◆ Exercise aim
Only a number is wanted: how many lines in the records below contain "endianess"?

◆ Records for the exercise
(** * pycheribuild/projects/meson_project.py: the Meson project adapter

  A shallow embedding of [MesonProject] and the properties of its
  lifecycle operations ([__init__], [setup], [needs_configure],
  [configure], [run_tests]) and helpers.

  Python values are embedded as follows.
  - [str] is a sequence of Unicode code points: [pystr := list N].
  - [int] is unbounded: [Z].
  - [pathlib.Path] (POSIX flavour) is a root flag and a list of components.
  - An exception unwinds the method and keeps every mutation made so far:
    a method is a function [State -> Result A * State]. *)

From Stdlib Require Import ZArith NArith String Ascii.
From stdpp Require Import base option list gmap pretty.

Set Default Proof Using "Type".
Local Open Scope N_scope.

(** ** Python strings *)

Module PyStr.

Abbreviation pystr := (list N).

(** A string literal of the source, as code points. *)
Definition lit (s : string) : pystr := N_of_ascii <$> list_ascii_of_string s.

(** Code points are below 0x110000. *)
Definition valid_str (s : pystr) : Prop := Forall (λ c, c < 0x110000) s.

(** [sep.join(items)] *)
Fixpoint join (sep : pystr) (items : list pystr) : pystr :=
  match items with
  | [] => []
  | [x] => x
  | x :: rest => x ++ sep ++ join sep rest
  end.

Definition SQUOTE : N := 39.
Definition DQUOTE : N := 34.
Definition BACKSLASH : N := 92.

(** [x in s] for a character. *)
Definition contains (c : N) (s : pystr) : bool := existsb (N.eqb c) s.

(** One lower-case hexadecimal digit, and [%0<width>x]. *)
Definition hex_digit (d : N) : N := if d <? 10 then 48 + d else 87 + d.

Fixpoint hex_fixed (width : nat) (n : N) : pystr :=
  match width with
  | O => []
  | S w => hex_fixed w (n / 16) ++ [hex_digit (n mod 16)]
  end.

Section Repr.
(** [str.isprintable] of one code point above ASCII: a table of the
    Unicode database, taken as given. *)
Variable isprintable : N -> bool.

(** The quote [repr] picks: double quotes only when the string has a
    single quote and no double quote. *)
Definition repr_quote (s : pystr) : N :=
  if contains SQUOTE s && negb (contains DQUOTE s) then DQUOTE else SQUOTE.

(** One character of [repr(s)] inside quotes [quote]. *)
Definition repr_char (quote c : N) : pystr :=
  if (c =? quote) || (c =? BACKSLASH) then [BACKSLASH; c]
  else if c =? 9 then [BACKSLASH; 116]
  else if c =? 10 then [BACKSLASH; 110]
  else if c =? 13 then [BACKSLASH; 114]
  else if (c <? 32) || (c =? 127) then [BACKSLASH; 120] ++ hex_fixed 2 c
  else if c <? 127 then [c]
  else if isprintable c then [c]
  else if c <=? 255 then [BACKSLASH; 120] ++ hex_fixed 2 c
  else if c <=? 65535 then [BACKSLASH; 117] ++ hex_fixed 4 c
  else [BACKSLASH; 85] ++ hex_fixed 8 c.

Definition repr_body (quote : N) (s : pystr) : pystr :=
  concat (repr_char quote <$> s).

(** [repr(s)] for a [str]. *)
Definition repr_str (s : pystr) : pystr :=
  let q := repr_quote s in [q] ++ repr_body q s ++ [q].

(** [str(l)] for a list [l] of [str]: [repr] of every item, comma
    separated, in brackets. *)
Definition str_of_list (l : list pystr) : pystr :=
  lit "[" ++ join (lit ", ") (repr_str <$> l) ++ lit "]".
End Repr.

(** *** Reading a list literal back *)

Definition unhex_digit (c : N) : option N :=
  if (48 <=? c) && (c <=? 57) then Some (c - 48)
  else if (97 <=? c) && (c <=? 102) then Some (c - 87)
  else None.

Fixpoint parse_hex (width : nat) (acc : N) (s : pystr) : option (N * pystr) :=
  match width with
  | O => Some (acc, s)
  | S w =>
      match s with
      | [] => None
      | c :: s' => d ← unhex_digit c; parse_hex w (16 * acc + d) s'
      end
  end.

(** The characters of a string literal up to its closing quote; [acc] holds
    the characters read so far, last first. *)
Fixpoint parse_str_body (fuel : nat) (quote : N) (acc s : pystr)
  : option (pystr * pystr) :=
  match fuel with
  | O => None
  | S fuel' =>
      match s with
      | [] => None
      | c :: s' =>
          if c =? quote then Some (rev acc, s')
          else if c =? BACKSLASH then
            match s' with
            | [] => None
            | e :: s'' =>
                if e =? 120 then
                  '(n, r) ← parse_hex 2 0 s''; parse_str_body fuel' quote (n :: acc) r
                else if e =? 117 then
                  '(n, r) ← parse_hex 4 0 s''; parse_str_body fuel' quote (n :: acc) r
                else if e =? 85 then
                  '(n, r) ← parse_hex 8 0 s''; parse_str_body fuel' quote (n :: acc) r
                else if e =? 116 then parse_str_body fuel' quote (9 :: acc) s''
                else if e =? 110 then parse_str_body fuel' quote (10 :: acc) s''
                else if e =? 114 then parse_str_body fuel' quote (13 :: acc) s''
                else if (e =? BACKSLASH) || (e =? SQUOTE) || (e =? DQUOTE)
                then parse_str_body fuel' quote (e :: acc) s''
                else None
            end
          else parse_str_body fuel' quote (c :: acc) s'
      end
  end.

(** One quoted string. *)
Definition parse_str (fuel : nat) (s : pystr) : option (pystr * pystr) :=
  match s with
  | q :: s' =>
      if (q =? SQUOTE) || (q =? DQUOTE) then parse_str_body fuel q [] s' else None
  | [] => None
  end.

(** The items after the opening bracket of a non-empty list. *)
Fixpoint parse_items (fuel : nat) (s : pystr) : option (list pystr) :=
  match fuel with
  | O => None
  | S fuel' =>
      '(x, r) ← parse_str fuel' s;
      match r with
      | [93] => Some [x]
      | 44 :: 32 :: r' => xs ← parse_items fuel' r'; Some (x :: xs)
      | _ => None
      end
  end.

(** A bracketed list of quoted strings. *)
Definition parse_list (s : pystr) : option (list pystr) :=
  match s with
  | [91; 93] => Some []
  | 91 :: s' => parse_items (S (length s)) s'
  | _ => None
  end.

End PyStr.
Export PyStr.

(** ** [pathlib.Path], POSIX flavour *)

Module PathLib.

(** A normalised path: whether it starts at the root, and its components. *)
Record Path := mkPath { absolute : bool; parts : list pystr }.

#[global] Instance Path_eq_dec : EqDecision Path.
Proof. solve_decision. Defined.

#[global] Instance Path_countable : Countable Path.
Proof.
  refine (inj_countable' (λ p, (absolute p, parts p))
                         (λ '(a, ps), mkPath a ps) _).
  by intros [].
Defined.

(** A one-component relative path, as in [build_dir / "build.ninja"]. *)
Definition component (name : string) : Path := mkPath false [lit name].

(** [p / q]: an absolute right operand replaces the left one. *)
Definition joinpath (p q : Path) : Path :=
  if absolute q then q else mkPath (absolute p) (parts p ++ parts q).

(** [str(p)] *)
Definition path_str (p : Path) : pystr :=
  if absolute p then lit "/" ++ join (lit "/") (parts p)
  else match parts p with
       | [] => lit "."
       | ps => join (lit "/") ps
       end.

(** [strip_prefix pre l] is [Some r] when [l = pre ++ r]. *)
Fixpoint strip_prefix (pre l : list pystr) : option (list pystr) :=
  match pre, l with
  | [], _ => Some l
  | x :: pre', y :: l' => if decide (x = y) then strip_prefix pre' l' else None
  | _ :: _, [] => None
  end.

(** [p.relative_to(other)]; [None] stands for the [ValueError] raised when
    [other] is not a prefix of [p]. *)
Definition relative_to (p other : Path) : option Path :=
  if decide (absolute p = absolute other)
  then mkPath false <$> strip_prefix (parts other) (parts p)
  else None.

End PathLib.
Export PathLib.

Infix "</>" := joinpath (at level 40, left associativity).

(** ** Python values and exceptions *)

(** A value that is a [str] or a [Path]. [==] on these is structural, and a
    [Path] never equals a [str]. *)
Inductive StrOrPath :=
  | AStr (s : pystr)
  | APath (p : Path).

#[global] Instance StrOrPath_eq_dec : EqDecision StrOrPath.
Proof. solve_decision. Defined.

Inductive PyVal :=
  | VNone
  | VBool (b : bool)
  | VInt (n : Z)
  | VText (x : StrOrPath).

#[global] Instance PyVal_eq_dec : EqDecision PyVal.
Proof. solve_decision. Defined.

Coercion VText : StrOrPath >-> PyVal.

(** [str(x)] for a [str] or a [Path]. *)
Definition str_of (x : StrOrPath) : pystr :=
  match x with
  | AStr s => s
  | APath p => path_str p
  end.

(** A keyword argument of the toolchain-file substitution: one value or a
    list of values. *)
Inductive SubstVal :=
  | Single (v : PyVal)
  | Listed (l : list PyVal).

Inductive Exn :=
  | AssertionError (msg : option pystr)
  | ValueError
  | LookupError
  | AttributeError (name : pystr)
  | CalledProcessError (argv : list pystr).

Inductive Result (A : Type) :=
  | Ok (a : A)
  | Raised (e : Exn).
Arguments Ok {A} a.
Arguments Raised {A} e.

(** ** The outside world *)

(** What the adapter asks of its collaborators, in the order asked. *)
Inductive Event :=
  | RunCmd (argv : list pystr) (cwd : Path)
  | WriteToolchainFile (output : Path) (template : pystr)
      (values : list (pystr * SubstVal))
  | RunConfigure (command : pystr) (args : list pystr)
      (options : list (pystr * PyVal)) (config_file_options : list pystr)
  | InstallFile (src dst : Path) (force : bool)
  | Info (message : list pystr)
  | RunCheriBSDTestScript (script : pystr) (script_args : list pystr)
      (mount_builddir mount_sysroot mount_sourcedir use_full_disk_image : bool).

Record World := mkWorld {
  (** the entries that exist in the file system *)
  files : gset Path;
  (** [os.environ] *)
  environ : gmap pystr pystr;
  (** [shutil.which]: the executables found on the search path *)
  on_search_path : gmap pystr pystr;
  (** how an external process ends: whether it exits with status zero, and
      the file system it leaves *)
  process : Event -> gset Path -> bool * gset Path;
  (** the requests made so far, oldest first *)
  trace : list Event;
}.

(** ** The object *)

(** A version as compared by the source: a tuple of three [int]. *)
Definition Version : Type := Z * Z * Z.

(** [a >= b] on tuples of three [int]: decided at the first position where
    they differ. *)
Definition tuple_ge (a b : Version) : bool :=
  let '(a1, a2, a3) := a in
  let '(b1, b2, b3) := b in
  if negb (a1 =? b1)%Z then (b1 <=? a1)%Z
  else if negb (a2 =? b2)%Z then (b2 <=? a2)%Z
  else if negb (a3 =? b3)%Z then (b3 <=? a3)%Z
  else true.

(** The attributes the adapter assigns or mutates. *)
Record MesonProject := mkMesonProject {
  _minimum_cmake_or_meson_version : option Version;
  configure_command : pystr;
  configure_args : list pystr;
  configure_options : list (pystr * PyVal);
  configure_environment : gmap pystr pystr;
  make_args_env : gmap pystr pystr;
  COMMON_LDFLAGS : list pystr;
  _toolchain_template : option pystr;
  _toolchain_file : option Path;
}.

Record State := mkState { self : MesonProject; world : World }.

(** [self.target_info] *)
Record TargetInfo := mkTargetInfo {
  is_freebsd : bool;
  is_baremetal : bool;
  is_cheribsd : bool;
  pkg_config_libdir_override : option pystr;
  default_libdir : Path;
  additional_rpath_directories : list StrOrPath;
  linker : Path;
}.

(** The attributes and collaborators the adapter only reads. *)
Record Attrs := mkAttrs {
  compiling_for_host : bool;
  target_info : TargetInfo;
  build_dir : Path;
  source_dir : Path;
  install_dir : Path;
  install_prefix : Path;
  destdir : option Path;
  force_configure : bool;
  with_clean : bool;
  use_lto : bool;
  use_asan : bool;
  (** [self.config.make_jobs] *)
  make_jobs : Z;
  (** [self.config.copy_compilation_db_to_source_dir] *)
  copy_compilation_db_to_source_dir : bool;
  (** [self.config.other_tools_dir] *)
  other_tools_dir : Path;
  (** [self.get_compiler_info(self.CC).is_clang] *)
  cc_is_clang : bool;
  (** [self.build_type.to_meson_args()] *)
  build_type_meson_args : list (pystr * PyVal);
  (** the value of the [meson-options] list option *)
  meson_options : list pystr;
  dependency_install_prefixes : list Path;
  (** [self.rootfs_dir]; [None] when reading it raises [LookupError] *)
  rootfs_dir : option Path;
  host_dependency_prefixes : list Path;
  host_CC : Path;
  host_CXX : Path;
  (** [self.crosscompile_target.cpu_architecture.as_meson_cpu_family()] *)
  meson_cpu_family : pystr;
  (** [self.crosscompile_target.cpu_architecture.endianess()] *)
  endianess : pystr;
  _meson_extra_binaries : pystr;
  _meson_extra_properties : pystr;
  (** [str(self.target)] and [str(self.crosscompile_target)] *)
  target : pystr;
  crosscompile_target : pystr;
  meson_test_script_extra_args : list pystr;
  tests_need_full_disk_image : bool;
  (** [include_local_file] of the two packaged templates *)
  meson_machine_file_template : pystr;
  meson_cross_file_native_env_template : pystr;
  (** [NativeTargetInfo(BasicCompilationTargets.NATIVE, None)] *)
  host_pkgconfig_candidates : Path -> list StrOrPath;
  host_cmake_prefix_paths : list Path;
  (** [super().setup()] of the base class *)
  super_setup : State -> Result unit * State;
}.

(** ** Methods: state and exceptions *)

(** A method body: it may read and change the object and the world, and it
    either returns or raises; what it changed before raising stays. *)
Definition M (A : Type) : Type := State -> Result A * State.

◆ Task solution
2